### INSTRUCTIONS FOR THE TASK
The entries below hold a line with "(** * Retro" and a line with "the attributes of". Return those lines and all that lie between them, exactly and only.

Saved entries

BEGIN

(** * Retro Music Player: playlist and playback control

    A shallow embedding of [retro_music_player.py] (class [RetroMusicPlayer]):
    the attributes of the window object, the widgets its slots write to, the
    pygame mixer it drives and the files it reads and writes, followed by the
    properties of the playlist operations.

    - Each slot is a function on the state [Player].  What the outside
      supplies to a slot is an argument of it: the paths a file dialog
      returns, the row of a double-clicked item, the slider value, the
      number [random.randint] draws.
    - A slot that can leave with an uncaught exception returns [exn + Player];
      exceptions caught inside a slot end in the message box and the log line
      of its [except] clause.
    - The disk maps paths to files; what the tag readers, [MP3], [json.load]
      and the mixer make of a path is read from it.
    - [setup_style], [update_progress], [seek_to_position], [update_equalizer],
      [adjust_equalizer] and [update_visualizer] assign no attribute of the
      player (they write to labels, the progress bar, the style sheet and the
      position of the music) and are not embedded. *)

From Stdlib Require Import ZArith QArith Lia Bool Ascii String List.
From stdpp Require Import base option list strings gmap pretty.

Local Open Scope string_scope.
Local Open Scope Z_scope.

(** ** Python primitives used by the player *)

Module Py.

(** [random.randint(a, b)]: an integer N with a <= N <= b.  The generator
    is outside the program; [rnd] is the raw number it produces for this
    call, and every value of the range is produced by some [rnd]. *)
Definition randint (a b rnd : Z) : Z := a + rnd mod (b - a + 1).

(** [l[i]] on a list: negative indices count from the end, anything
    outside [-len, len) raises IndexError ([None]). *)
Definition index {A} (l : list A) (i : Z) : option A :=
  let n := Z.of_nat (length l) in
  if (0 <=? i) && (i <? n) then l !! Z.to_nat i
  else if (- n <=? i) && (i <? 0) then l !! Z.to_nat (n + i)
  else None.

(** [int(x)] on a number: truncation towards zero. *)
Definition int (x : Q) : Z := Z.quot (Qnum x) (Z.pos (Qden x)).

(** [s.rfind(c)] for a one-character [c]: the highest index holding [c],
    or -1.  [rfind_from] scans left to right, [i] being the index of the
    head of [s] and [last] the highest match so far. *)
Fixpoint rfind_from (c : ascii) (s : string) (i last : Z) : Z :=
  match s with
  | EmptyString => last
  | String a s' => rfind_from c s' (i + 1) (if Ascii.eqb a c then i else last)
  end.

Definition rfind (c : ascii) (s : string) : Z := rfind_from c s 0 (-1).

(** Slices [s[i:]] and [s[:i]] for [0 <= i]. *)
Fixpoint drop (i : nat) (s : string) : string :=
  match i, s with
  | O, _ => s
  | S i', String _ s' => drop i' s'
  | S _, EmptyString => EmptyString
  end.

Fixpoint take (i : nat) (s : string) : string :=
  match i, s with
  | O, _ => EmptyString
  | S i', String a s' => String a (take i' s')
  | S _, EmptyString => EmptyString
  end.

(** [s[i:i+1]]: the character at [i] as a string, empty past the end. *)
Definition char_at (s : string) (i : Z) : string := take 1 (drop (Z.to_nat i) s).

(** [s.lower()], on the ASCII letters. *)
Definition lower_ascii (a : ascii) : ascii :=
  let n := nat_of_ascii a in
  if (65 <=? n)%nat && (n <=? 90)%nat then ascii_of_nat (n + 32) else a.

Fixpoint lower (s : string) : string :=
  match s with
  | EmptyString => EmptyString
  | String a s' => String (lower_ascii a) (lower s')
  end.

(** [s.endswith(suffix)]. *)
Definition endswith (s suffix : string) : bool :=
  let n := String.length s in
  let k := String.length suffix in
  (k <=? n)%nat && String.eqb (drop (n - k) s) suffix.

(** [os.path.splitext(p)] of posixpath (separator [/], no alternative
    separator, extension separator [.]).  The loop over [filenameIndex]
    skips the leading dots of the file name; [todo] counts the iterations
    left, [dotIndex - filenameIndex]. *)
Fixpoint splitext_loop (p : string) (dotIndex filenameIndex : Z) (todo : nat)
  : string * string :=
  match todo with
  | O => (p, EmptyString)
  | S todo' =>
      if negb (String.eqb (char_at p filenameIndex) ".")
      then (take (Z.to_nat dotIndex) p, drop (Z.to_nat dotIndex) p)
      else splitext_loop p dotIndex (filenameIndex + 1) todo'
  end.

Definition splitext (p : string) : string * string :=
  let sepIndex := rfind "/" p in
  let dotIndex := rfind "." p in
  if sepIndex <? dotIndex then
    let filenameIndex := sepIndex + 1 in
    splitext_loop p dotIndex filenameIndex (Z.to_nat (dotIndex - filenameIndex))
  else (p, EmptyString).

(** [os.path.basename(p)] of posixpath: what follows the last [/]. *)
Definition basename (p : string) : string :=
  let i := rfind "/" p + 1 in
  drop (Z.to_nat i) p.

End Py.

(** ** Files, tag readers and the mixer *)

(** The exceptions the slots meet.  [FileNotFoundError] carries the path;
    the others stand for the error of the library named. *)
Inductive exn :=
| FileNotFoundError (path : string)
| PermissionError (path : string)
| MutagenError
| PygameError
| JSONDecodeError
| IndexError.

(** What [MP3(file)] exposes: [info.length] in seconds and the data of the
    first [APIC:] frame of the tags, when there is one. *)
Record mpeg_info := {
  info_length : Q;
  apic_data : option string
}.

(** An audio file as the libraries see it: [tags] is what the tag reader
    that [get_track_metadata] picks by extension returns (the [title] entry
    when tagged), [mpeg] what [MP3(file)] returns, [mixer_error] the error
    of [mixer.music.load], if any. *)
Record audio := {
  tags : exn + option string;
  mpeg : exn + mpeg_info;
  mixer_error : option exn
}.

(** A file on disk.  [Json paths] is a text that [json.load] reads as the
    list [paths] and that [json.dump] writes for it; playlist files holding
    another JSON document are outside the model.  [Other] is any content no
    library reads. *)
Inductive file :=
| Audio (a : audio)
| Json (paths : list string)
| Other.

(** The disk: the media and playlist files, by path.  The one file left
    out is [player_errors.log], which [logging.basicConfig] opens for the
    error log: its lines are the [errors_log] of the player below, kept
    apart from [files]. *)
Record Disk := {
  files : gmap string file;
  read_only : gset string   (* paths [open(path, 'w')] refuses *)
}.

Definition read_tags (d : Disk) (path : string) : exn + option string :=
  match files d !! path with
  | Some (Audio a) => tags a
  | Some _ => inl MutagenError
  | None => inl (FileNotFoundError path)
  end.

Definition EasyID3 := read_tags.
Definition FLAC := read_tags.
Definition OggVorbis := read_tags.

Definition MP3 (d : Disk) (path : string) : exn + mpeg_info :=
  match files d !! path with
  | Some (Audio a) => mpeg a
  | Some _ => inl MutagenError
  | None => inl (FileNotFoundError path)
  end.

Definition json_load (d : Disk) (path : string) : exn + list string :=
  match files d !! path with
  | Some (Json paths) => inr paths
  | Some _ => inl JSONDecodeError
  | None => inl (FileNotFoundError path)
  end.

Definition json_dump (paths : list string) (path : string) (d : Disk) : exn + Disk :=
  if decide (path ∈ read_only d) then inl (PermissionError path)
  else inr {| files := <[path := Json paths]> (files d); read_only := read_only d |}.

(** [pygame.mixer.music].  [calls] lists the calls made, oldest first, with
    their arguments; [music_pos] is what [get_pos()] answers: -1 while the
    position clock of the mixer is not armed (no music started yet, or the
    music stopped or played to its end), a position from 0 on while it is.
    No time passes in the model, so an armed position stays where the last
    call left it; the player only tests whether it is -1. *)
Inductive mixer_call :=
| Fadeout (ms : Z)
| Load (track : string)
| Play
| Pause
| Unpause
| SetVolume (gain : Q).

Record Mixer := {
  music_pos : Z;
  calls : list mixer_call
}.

END
BEGIN

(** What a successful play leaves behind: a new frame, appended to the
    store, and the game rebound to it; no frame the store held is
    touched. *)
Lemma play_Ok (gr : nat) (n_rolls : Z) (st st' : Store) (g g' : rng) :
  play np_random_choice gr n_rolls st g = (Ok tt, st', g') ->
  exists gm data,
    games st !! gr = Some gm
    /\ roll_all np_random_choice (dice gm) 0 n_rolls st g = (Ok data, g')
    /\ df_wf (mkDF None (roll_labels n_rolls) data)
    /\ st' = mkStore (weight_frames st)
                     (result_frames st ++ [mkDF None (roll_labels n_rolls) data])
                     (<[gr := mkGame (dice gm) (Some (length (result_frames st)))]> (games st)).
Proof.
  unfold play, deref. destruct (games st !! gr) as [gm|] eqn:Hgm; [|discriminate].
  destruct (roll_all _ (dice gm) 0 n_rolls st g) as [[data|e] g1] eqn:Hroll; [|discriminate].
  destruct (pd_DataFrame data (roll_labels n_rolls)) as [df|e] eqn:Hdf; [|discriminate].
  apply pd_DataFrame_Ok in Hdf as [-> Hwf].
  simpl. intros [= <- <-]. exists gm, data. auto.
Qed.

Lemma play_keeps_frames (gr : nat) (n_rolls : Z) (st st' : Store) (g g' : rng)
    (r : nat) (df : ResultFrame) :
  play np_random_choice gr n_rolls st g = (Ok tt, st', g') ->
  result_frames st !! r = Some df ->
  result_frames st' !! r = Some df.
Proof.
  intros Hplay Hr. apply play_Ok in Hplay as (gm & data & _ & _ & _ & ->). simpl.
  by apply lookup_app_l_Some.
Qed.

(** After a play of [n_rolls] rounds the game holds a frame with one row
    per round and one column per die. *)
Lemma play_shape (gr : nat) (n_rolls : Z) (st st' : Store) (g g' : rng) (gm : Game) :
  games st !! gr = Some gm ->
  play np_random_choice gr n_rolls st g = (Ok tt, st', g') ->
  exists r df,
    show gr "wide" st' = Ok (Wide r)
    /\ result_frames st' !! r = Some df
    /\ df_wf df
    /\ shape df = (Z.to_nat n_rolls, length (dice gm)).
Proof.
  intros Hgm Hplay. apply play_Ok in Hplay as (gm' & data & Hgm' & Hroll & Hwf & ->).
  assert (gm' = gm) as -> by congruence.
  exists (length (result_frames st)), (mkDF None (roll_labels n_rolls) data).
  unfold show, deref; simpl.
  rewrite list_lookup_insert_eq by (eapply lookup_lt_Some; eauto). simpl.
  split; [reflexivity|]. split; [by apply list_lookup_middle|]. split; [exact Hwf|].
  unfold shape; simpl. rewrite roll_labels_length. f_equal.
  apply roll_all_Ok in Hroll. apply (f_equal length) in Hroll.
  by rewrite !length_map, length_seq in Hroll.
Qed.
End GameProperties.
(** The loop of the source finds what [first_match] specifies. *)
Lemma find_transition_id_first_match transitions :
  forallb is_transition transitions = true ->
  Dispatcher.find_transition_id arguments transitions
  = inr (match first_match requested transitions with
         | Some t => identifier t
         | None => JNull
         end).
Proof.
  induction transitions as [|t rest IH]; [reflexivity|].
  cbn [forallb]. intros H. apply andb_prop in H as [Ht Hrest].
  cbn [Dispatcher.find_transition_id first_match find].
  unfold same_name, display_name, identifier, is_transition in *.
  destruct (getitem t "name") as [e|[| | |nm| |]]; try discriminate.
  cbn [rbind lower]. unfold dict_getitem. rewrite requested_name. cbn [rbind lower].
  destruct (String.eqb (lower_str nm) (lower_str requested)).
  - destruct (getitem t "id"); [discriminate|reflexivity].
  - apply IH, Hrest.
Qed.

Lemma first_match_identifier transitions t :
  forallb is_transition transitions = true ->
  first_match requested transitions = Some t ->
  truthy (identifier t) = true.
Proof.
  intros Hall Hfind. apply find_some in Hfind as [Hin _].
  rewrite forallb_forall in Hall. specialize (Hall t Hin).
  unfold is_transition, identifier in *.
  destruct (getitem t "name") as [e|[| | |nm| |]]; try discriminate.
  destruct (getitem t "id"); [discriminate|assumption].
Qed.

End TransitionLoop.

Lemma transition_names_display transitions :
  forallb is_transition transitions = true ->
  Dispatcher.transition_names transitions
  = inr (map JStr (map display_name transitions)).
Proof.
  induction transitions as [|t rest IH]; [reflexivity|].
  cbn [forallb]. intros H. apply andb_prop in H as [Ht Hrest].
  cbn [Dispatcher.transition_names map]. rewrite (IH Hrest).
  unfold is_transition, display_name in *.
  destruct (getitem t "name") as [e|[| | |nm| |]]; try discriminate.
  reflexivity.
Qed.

END

### EXPECTED ANSWER
(** * Retro Music Player: playlist and playback control

    A shallow embedding of [retro_music_player.py] (class [RetroMusicPlayer]):
    the attributes of the window object, the widgets its slots write to, the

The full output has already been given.